[What you will do] Go through the listing below and output exactly the line with "Lemma follow_reopened p", the line with "intros Ho Hp", and each line between; omit the rest.

[Given records]
..........
Lemma in_order_after pre post p : in_order (pre ++ post) → pos_of p pre → Forall (fun x => (ps_Last p <= ll_time x)%Z) post.
Proof.
  intros (Hs & Hz & _) (_ & _ & Hp). apply Forall_forall. intros y [j Hj]%list_elem_of_lookup.
  assert (Hy : (pre ++ post) !! (length pre + j) = Some y) by (by rewrite lookup_app_r, Nat.add_comm, Nat.add_sub by lia).
  destruct Hp as [->|(x & Hx & <-)%Exists_exists]; [rewrite Forall_lookup in Hz; by eapply Hz|].
  apply list_elem_of_lookup in Hx as [i Hi]. eapply (Hs i (length pre + j)); [apply lookup_lt_Some in Hi; lia| |exact Hy].
  by apply lookup_app_l_Some.
Qed.

Lemma at_time_app ts xs ys : at_time ts (xs ++ ys) = at_time ts xs + at_time ts ys.
Proof. apply countb_app. Qed.
Lemma at_time_none ts xs : Forall (fun x => ll_time x ≠ ts) xs → at_time ts xs = 0.
Proof. intros Hx. apply countb_zero. eapply Forall_impl; [exact Hx|]. intros x Hn. by apply Z.eqb_neq. Qed.
Lemma at_time_le ts xs : at_time ts xs <= length xs.
Proof. unfold at_time, countb. apply List.filter_length_le. Qed.

Lemma pos_of_advance p pre x :
  pos_of p pre → (ps_Last p <= ll_time x)%Z → (Z.of_nat (length pre) < 2 ^ 63 - 1)%Z → pos_of (advance p (ll_time x)) (pre ++ [x]).
Proof.
  intros (Hle & Hat & _) Hx Hlen. pose proof (at_time_le (ps_Last p) pre). unfold advance. destruct (Z.eqb_spec (ll_time x) (ps_Last p)) as [E|E].
  - split_and!; cbn [ps_Last ps_AtLast].
    + apply Forall_app. split; [done|]. constructor; [lia|done].
    + assert (Hone : at_time (ps_Last p) [x] = 1) by (unfold at_time, countb; cbn; by rewrite E, Z.eqb_refl).
      rewrite at_time_app, Hone, Hat, wrap64_small by (unfold int64_min, int64_max; lia). lia.
    + right. apply Exists_app. right. by constructor.
  - split_and!; cbn [ps_Last ps_AtLast].
    + apply Forall_app. split; [|constructor; [lia|done]]. eapply Forall_impl; [exact Hle|]. intros y Hy. cbn in Hy. lia.
    + rewrite at_time_app, at_time_none; [unfold at_time, countb; cbn; by rewrite Z.eqb_refl|].
      eapply Forall_impl; [exact Hle|]. intros y Hy. cbn in Hy. lia.
    + right. apply Exists_app. right. by constructor.
Qed.

Lemma pos_of_start : pos_of (mkPosition zero_time 0) [].
Proof. split_and!; [constructor|done|by left]. Qed.

(** Lines up to the position are dropped, as long as those at its very instant are
    not more than were published. *)
Lemma follow_replayed p pos xs : ∀ seen,
  Forall (fun x => (ll_time x <= ps_Last p)%Z) xs → (0 <= seen)%Z → (seen + Z.of_nat (at_time (ps_Last p) xs) <= ps_AtLast p)%Z →
  (ps_AtLast p < 2 ^ 63)%Z →
  follow pos (mkFilter p seen) xs = ([], pos, mkFilter p (seen + Z.of_nat (at_time (ps_Last p) xs))).
Proof.
  induction xs as [|x xs IH]; intros seen Hle H0 Hat Hmax; cbn [follow]; [by rewrite Z.add_0_r|].
  apply Forall_cons in Hle as [Hx Hxs]. change (x :: xs) with ([x] ++ xs) in Hat |- *. rewrite at_time_app in Hat |- *. unfold keep. cbn [rf_upTo rf_seen].
  destruct (Z.ltb_spec (ll_time x) (ps_Last p)) as [Hlt|Hge].
  - assert (Hz : at_time (ps_Last p) [x] = 0) by (apply at_time_none; constructor; [lia|done]). rewrite Hz in *. by rewrite IH by (done || lia).
  - assert (E : ll_time x = ps_Last p) by lia. assert (Hone : at_time (ps_Last p) [x] = 1) by (unfold at_time, countb; cbn; by rewrite E, Z.eqb_refl).
    rewrite Hone in *. rewrite E, Z.eqb_refl. cbn zeta. rewrite wrap64_small by (unfold int64_min, int64_max; lia).
    assert (Hno : (ps_AtLast p <? seen + 1)%Z = false) by (apply Z.ltb_ge; lia). rewrite Hno. cbn iota. rewrite IH by (done || lia).
    do 2 f_equal. lia.
Qed.

(** Lines past the position are new. *)
Lemma follow_new p xs : ∀ pos seen,
  Forall (fun x => (ps_Last p <= ll_time x)%Z) xs → (ps_AtLast p <= seen)%Z → (0 <= seen)%Z → (seen + Z.of_nat (length xs) < 2 ^ 63)%Z →
  (follow pos (mkFilter p seen) xs).1 = (xs, foldl (fun q x => advance q (ll_time x)) pos xs).
Proof.
  induction xs as [|x xs IH]; intros pos seen Hle Hat H0 Hmax; cbn [follow foldl]; [done|].
  apply Forall_cons in Hle as [Hx Hxs]. cbn [length] in Hmax. unfold keep. cbn [rf_upTo rf_seen].
  rewrite (proj2 (Z.ltb_ge _ _)) by lia. destruct (Z.eqb_spec (ll_time x) (ps_Last p)) as [E|E].
  - cbn zeta. rewrite wrap64_small by (unfold int64_min, int64_max; lia).
    assert (Hno : (ps_AtLast p <? seen + 1)%Z = true) by (apply Z.ltb_lt; lia). rewrite Hno. cbn iota.
    specialize (IH (advance pos (ll_time x)) (seen + 1)%Z Hxs).
    destruct (follow (advance pos (ll_time x)) (mkFilter p (seen + 1)) xs) as [[ks q] g]. cbn [fst] in *. specialize (IH ltac:(lia) ltac:(lia) ltac:(lia)). by injection IH as -> ->.
  - cbn iota. specialize (IH (advance pos (ll_time x)) seen Hxs). destruct (follow (advance pos (ll_time x)) (mkFilter p seen) xs) as [[ks q] g].
    cbn [fst] in *. specialize (IH ltac:(lia) ltac:(lia) ltac:(lia)). by injection IH as -> ->.
Qed.

Lemma follow_app pos f xs ys :
  follow pos f (xs ++ ys) =
    let '(ks, p, g) := follow pos f xs in let '(ks', p', g') := follow p g ys in (ks ++ ks', p', g').
Proof.
  revert pos f. induction xs as [|x xs IH]; intros pos f; cbn [app follow]; [by destruct (follow pos f ys) as [[? ?] ?]|].
  destruct (keep f (ll_time x)) as [[] g]; rewrite IH; destruct (follow _ g xs) as [[ks p] h]; by destruct (follow p h ys) as [[? ?] ?].
Qed.

Lemma advance_all p pre post :
  in_order (pre ++ post) → pos_of p pre → pos_of (foldl (fun q x => advance q (ll_time x)) p post) (pre ++ post).
Proof.
  revert p pre. induction post as [|x post IH]; intros p pre Ho Hp; cbn [foldl]; [by rewrite app_nil_r|].
  pose proof (in_order_after _ _ _ Ho Hp) as [Hx _]%Forall_cons. change (x :: post) with ([x] ++ post) in *. rewrite app_assoc in *.
  apply IH; [done|]. apply pos_of_advance; [done..|]. destruct Ho as (_ & _ & Hl). rewrite !length_app in Hl. cbn in Hl. lia.
Qed.

(** A stream opened again at the position publishes exactly what is new. *)
Lemma follow_reopened p pre post j :
  in_order (pre ++ post) → pos_of p pre → Forall (fun x => (ll_time x < ps_Last p)%Z) (take j (pre ++ post)) →
  (follow p (mkFilter p 0) (drop j (pre ++ post))).1 = (post, foldl (fun q x => advance q (ll_time x)) p post).
Proof.
  intros Ho Hp Hj. pose proof (in_order_after _ _ _ Ho Hp) as Hpost. destruct Ho as (_ & _ & Hl). rewrite length_app in Hl.
  assert (Hjl : drop j (pre ++ post) = drop j pre ++ post).
  { destruct (decide (j <= length pre)) as [Hle|Hgt]; [by rewrite drop_app_le|]. destruct post as [|y post]; [by rewrite !app_nil_r|].
    exfalso. rewrite take_app_ge in Hj by lia. apply Forall_app in Hj as [_ Hj].
    destruct (j - length pre) as [|k] eqn:Ek; [lia|]. cbn in Hj. apply Forall_cons in Hj as [Hy _]. apply Forall_cons in Hpost as [Hy' _]. lia. }
  rewrite Hjl, follow_app. destruct Hp as (Hle & Hat & _).
  assert (Hcount : at_time (ps_Last p) (drop j pre) = at_time (ps_Last p) pre).
  { rewrite <- (take_drop j pre) at 2. rewrite at_time_app, (at_time_none _ (take j pre)); [done|].
    apply Forall_forall. intros x Hx. rewrite Forall_forall in Hj. apply Z.lt_neq, Hj.
    apply elem_of_take in Hx as (i & Hi & Hij). apply elem_of_take. exists i. split; [by apply lookup_app_l_Some|done]. }
  pose proof (at_time_le (ps_Last p) pre).
  rewrite follow_replayed; [|by apply Forall_drop|done|rewrite Hcount; lia|lia]. cbn [app].
  pose proof (follow_new p post p (0 + Z.of_nat (at_time (ps_Last p) (drop j pre))) Hpost) as Hnew.
  destruct (follow p (mkFilter p _) post) as [[ks q] g]. cbn [fst] in *. apply Hnew; rewrite ?Hcount; lia.
Qed.

(** *** Connections *)

Section Connections.
Context `{TimeText} (L : list log_line).

(** One connection: the stream from line [j] on, for [m] lines. *)
Definition connect (l : lines) (j m : nat) : lines * bytes :=
  scan (mkLines lineHeader [] (ln_pos l) (mkFilter (ln_pos l) 0)) (concat (encode <$> take m (drop j L))).

Fixpoint connections (l : lines) (cs : list (nat * nat)) : lines * bytes :=
  match cs with
  | [] => (l, [])
  | (j, m) :: cs => let '(l1, o1) := connect l j m in let '(l2, o2) := connections l1 cs in (l2, o1 ++ o2)
  end.

(** What the log's source promises: a stream from an instant on leaves out only
    older lines. *)
Fixpoint served (l : lines) (cs : list (nat * nat)) : Prop :=
  match cs with
  | [] => True
  | (j, m) :: cs => Forall (fun x => (ll_time x < ps_Last (ln_pos l))%Z) (take j L) ∧ served (connect l j m).1 cs
  end.

(** The furthest line any connection came to. *)
Definition reach (cs : list (nat * nat)) : nat := foldr (fun jm k => Nat.max (jm.1 + jm.2) k) 0 cs.

Lemma connect_spec l k j m :
  in_order L → Forall well_formed L → k <= length L → pos_of (ln_pos l) (take k L) →
  Forall (fun x => (ll_time x < ps_Last (ln_pos l))%Z) (take j L) →
  let k' := Nat.max k (Nat.min (length L) (j + m)) in
  (connect l j m).2 = concat (line_text <$> drop k (take k' L)) ∧ pos_of (ln_pos (connect l j m).1) (take k' L).
Proof.
  intros Ho Hw Hk Hp Hj. cbn zeta. unfold connect. rewrite scan_feed, feed_lines by (by apply Forall_take, Forall_drop).
  assert (Hseg : take m (drop j L) = drop j (take (j + m) L)) by (by rewrite skipn_firstn_comm, Nat.add_comm, Nat.add_sub).
  rewrite Hseg. destruct (decide (j + m <= k)) as [Hle|Hgt].
  - replace (Nat.max k (Nat.min (length L) (j + m))) with k by lia. destruct Hp as (H1 & H2 & H3).
    assert (Hsub : take (j + m) L = take (j + m) (take k L)) by (rewrite take_take; f_equal; lia).
    assert (Hcount : at_time (ps_Last (ln_pos l)) (drop j (take (j + m) L)) <= at_time (ps_Last (ln_pos l)) (take k L)).
    { rewrite Hsub. rewrite <- (take_drop (j + m) (take k L)) at 2. rewrite at_time_app.
      rewrite <- (take_drop j (take (j + m) (take k L))) at 2. rewrite at_time_app. lia. }
    pose proof (at_time_le (ps_Last (ln_pos l)) (take k L)). rewrite length_take in *. destruct Ho as (_ & _ & Hlen).
    rewrite follow_replayed; [|rewrite Hsub; by apply Forall_drop, Forall_take|done|lia|lia]. cbn [app fmap list_fmap concat fst snd ln_pos].
    split; [|done]. rewrite drop_ge; [done|rewrite length_take; lia].
  - replace (Nat.max k (Nat.min (length L) (j + m))) with (Nat.min (length L) (j + m)) by lia.
    assert (Htk : take (Nat.min (length L) (j + m)) L = take (j + m) L).
    { rewrite Nat.min_comm, <- take_take. by rewrite (take_ge L (length L)) by lia. }
    rewrite Htk. set (L' := take (j + m) L).
    assert (Hsplit : L' = take k L ++ drop k L').
    { rewrite <- (take_drop k L') at 1. f_equal. unfold L'. rewrite take_take. f_equal. lia. }
    pose proof (in_order_prefix L (j + m) Ho) as Ho'. fold L' in Ho'. rewrite Hsplit in Ho'.
    pose proof (follow_reopened (ln_pos l) (take k L) (drop k L') j Ho' Hp) as Hf. rewrite <- Hsplit in Hf.
    assert (Hj' : Forall (fun x => (ll_time x < ps_Last (ln_pos l))%Z) (take j L')).
    { unfold L'. rewrite take_take. by replace (Nat.min j (j + m)) with j by lia. }
    specialize (Hf Hj'). destruct (follow (ln_pos l) (mkFilter (ln_pos l) 0) (drop j L')) as [[ks p] g]. injection Hf as -> ->.
    cbn [fst snd ln_pos app]. split; [done|]. pose proof (advance_all _ _ _ Ho' Hp) as Ha. by rewrite <- Hsplit in Ha.
Qed.

Lemma connections_spec cs : ∀ l k,
  in_order L → Forall well_formed L → k <= length L → pos_of (ln_pos l) (take k L) → served l cs →
  (connections l cs).2 = concat (line_text <$> drop k (take (Nat.max k (Nat.min (length L) (reach cs))) L)).
Proof.
  induction cs as [|[j m] cs IH]; intros l k Ho Hw Hk Hp Hs; cbn [connections].
  { cbn. rewrite Nat.min_0_r, Nat.max_0_r, drop_ge; [done|]. rewrite length_take. lia. }
  destruct Hs as [Hj Hs]. destruct (connect_spec l k j m Ho Hw Hk Hp Hj) as [Hout Hpos].
  destruct (connect l j m) as [l1 o1]. cbn [fst snd] in *. set (k1 := Nat.max k (Nat.min (length L) (j + m))) in *.
  specialize (IH l1 k1 Ho Hw ltac:(lia) Hpos Hs). destruct (connections l1 cs) as [l2 o2]. cbn [fst snd] in *. subst o1 o2.
  rewrite <- concat_app, <- fmap_app. do 2 f_equal. change (reach ((j, m) :: cs)) with (Nat.max (j + m) (reach cs)).
  replace (Nat.max k (Nat.min (length L) (Nat.max (j + m) (reach cs)))) with (Nat.max k1 (Nat.min (length L) (reach cs))) by lia.
  set (K := Nat.max k1 (Nat.min (length L) (reach cs))). rewrite <- (take_drop k1 (take K L)) at 2. rewrite take_take.
  replace (Nat.min k1 K) with k1 by lia. rewrite drop_app_le; [done|]. rewrite length_take. lia.
Qed.

(** C33: However often the connection is lost between two lines, every line is published once, in order:
    for a log whose lines' instants do not go back, and connections each of which
    leaves out only lines older than the position it was opened at, what a fresh
    tailer publishes over all of them is the log's lines, without their timestamps,
    up to the furthest line any connection came to. *)
Theorem reconnects_exactly_once cs :
  in_order L → Forall well_formed L →
  let l := mkLines lineHeader [] (mkPosition zero_time 0) (mkFilter (mkPosition zero_time 0) 0) in
  served l cs →
  (connections l cs).2 = concat (line_text <$> take (reach cs) L).
Proof.
  intros Ho Hw l Hs. rewrite (connections_spec cs l 0 Ho Hw); [|lia|apply pos_of_start|done]. rewrite drop_0.
  do 2 f_equal. cbn [Nat.max]. rewrite Nat.min_comm, <- take_take. by rewrite (take_ge L (length L)).
Qed.
End Connections.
..........
[Exercise output]
Lemma follow_reopened p pre post j :
  in_order (pre ++ post) → pos_of p pre → Forall (fun x => (ll_time x < ps_Last p)%Z) (take j (pre ++ post)) →
  (follow p (mkFilter p 0) (drop j (pre ++ post))).1 = (post, foldl (fun q x => advance q (ll_time x)) p post).
Proof.
  intros Ho Hp Hj. pose proof (in_order_after _ _ _ Ho Hp) as Hpost. destruct Ho as (_ & _ & Hl). rewrite length_app in Hl.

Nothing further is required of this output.